§ **Assignment**:
For the data below, restate word for word only the lines from the line containing "pass returns every" through the line containing "assert (Hl : Left", both ends included.

§ **Task data**:
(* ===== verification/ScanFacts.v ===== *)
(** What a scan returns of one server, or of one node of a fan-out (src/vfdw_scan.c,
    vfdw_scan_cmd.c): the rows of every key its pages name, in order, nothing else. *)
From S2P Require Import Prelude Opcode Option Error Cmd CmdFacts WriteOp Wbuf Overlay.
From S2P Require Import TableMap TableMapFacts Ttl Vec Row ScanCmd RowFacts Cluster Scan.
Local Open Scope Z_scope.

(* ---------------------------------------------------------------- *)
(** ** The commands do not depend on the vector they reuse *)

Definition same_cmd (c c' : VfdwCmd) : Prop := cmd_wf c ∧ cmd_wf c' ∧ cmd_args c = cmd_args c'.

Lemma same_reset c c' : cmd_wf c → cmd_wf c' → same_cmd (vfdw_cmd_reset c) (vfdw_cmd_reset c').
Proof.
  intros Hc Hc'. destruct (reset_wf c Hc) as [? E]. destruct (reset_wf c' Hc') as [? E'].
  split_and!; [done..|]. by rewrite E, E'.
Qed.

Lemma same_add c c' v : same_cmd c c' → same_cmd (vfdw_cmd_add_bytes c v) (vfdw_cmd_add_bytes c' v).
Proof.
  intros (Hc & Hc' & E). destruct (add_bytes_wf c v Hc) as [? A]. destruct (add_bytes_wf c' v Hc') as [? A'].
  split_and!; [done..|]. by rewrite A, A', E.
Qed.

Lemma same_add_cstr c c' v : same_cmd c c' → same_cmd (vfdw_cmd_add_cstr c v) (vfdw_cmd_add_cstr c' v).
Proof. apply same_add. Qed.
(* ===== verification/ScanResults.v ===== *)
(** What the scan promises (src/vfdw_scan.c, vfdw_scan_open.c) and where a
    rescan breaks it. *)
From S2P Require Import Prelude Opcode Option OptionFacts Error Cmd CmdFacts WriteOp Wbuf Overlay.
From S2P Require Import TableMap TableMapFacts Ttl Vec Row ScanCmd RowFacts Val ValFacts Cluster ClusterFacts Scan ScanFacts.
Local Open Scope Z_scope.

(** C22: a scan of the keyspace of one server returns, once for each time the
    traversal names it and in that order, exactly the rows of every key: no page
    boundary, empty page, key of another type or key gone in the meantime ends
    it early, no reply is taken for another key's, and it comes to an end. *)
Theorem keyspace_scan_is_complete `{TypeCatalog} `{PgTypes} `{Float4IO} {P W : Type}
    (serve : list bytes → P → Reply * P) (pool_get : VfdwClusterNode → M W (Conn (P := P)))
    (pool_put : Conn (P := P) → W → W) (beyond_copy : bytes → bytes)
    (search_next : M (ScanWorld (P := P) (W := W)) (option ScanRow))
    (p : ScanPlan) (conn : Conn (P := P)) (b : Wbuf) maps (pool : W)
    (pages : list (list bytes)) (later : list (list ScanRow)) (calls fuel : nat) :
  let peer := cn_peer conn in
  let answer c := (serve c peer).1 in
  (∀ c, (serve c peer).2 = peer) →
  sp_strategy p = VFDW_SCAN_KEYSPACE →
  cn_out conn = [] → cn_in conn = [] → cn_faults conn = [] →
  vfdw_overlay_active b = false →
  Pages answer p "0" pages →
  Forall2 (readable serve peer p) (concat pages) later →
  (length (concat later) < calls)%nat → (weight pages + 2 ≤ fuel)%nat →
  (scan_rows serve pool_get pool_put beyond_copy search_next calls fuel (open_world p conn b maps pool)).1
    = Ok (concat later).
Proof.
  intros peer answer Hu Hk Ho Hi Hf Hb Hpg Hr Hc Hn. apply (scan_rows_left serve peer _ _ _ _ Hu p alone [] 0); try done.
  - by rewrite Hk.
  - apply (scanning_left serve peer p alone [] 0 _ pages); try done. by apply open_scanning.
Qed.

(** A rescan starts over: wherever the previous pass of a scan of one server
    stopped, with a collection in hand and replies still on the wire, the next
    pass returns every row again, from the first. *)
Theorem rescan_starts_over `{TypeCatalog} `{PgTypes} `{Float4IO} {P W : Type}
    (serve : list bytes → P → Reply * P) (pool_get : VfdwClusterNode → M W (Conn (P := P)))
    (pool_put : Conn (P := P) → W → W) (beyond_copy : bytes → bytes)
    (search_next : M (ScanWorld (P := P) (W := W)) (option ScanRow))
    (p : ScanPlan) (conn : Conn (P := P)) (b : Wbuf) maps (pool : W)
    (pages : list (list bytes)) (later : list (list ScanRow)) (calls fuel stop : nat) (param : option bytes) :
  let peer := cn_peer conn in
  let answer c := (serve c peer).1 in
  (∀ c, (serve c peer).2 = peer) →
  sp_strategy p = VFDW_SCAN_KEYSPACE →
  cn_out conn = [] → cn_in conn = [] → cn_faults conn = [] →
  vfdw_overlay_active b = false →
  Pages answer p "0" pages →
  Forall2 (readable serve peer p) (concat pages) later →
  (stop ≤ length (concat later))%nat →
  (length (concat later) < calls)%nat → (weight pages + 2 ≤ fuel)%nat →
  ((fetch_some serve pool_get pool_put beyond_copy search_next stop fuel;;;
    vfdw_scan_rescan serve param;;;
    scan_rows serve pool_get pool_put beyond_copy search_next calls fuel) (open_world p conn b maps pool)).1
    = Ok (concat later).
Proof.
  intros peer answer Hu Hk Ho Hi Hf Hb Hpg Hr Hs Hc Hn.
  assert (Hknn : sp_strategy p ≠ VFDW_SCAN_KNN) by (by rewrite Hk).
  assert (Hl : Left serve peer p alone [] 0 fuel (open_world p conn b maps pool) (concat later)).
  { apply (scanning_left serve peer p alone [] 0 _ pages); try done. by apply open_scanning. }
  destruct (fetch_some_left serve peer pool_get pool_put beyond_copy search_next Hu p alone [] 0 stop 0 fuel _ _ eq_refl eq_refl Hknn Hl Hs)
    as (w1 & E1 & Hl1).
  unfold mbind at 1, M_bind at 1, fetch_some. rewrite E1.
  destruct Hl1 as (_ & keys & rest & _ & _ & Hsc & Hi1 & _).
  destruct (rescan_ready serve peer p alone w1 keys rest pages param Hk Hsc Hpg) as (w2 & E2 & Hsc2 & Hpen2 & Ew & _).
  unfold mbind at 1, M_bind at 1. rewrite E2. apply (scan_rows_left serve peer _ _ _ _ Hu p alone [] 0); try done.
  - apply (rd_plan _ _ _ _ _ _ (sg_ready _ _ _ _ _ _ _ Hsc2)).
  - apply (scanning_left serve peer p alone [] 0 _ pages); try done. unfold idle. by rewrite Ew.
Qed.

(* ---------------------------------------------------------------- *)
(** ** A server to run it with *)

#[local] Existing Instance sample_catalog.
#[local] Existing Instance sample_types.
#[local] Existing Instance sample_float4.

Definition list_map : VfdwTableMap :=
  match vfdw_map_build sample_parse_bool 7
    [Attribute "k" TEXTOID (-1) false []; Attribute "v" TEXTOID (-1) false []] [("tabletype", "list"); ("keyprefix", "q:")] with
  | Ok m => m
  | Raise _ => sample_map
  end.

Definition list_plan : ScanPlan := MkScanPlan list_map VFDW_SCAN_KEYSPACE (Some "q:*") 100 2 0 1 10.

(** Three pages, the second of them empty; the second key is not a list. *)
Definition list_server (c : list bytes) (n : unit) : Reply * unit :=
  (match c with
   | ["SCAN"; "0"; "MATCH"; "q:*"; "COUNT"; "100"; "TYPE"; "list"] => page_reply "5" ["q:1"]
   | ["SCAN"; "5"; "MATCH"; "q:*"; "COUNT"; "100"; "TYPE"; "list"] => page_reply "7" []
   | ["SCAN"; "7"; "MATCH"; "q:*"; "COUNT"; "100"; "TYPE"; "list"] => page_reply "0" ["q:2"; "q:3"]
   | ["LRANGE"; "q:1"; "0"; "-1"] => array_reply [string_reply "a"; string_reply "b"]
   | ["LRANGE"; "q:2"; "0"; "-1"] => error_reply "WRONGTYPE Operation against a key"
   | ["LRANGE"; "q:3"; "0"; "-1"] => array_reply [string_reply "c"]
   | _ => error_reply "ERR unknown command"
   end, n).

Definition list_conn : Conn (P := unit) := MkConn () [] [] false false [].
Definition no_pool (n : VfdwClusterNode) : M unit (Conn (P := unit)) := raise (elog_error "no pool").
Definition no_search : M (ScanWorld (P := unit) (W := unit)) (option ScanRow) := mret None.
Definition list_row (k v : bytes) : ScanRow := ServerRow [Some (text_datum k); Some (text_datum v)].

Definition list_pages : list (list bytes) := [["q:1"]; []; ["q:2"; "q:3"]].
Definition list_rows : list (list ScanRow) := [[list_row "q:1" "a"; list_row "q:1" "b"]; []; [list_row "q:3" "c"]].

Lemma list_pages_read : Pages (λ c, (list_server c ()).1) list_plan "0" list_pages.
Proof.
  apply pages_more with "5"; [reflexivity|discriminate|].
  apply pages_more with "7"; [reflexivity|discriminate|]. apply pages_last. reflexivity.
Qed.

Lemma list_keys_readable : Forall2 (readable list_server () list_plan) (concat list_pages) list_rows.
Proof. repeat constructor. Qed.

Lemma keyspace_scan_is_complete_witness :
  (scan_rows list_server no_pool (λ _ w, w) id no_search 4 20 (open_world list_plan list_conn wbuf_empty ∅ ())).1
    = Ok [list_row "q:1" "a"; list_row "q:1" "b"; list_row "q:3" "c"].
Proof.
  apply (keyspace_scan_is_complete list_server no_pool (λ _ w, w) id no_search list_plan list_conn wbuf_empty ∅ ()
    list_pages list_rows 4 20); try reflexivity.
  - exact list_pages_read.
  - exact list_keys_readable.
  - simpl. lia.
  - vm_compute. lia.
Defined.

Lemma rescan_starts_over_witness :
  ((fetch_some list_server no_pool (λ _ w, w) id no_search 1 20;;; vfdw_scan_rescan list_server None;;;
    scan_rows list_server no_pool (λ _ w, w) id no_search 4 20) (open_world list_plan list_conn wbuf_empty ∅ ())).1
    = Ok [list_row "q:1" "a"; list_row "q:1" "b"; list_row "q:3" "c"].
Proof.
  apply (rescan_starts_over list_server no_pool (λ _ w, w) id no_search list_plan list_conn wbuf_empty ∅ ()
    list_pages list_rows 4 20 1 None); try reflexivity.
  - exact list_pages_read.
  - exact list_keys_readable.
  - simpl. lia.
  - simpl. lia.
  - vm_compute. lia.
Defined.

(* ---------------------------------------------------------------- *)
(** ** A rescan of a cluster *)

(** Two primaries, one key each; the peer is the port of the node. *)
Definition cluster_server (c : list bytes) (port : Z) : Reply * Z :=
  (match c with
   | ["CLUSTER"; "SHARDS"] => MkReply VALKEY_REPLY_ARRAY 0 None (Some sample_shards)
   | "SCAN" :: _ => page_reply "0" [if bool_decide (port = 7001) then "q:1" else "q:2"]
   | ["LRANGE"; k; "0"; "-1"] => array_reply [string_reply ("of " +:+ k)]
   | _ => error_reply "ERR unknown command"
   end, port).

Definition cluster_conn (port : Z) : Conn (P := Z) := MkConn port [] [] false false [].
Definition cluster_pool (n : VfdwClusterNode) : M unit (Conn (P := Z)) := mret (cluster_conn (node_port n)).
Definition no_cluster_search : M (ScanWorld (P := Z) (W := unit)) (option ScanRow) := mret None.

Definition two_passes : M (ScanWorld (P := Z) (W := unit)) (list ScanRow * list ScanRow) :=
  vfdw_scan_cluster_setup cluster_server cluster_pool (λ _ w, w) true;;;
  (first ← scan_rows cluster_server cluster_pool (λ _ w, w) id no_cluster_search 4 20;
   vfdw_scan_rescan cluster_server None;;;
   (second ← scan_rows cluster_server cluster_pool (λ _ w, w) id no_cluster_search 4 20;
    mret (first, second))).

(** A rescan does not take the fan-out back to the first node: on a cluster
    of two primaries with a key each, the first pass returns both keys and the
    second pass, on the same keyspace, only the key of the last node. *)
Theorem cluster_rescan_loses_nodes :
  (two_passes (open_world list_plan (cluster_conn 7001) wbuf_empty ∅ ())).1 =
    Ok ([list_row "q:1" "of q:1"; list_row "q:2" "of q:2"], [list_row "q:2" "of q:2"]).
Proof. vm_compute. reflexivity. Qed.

§ **Solved problem**:
    pass returns every row again, from the first. *)
Theorem rescan_starts_over `{TypeCatalog} `{PgTypes} `{Float4IO} {P W : Type}
    (serve : list bytes → P → Reply * P) (pool_get : VfdwClusterNode → M W (Conn (P := P)))
    (pool_put : Conn (P := P) → W → W) (beyond_copy : bytes → bytes)
    (search_next : M (ScanWorld (P := P) (W := W)) (option ScanRow))
    (p : ScanPlan) (conn : Conn (P := P)) (b : Wbuf) maps (pool : W)
    (pages : list (list bytes)) (later : list (list ScanRow)) (calls fuel stop : nat) (param : option bytes) :
  let peer := cn_peer conn in
  let answer c := (serve c peer).1 in
  (∀ c, (serve c peer).2 = peer) →
  sp_strategy p = VFDW_SCAN_KEYSPACE →
  cn_out conn = [] → cn_in conn = [] → cn_faults conn = [] →
  vfdw_overlay_active b = false →
  Pages answer p "0" pages →
  Forall2 (readable serve peer p) (concat pages) later →
  (stop ≤ length (concat later))%nat →
  (length (concat later) < calls)%nat → (weight pages + 2 ≤ fuel)%nat →
  ((fetch_some serve pool_get pool_put beyond_copy search_next stop fuel;;;
    vfdw_scan_rescan serve param;;;
    scan_rows serve pool_get pool_put beyond_copy search_next calls fuel) (open_world p conn b maps pool)).1
    = Ok (concat later).
Proof.
  intros peer answer Hu Hk Ho Hi Hf Hb Hpg Hr Hs Hc Hn.
  assert (Hknn : sp_strategy p ≠ VFDW_SCAN_KNN) by (by rewrite Hk).
  assert (Hl : Left serve peer p alone [] 0 fuel (open_world p conn b maps pool) (concat later)).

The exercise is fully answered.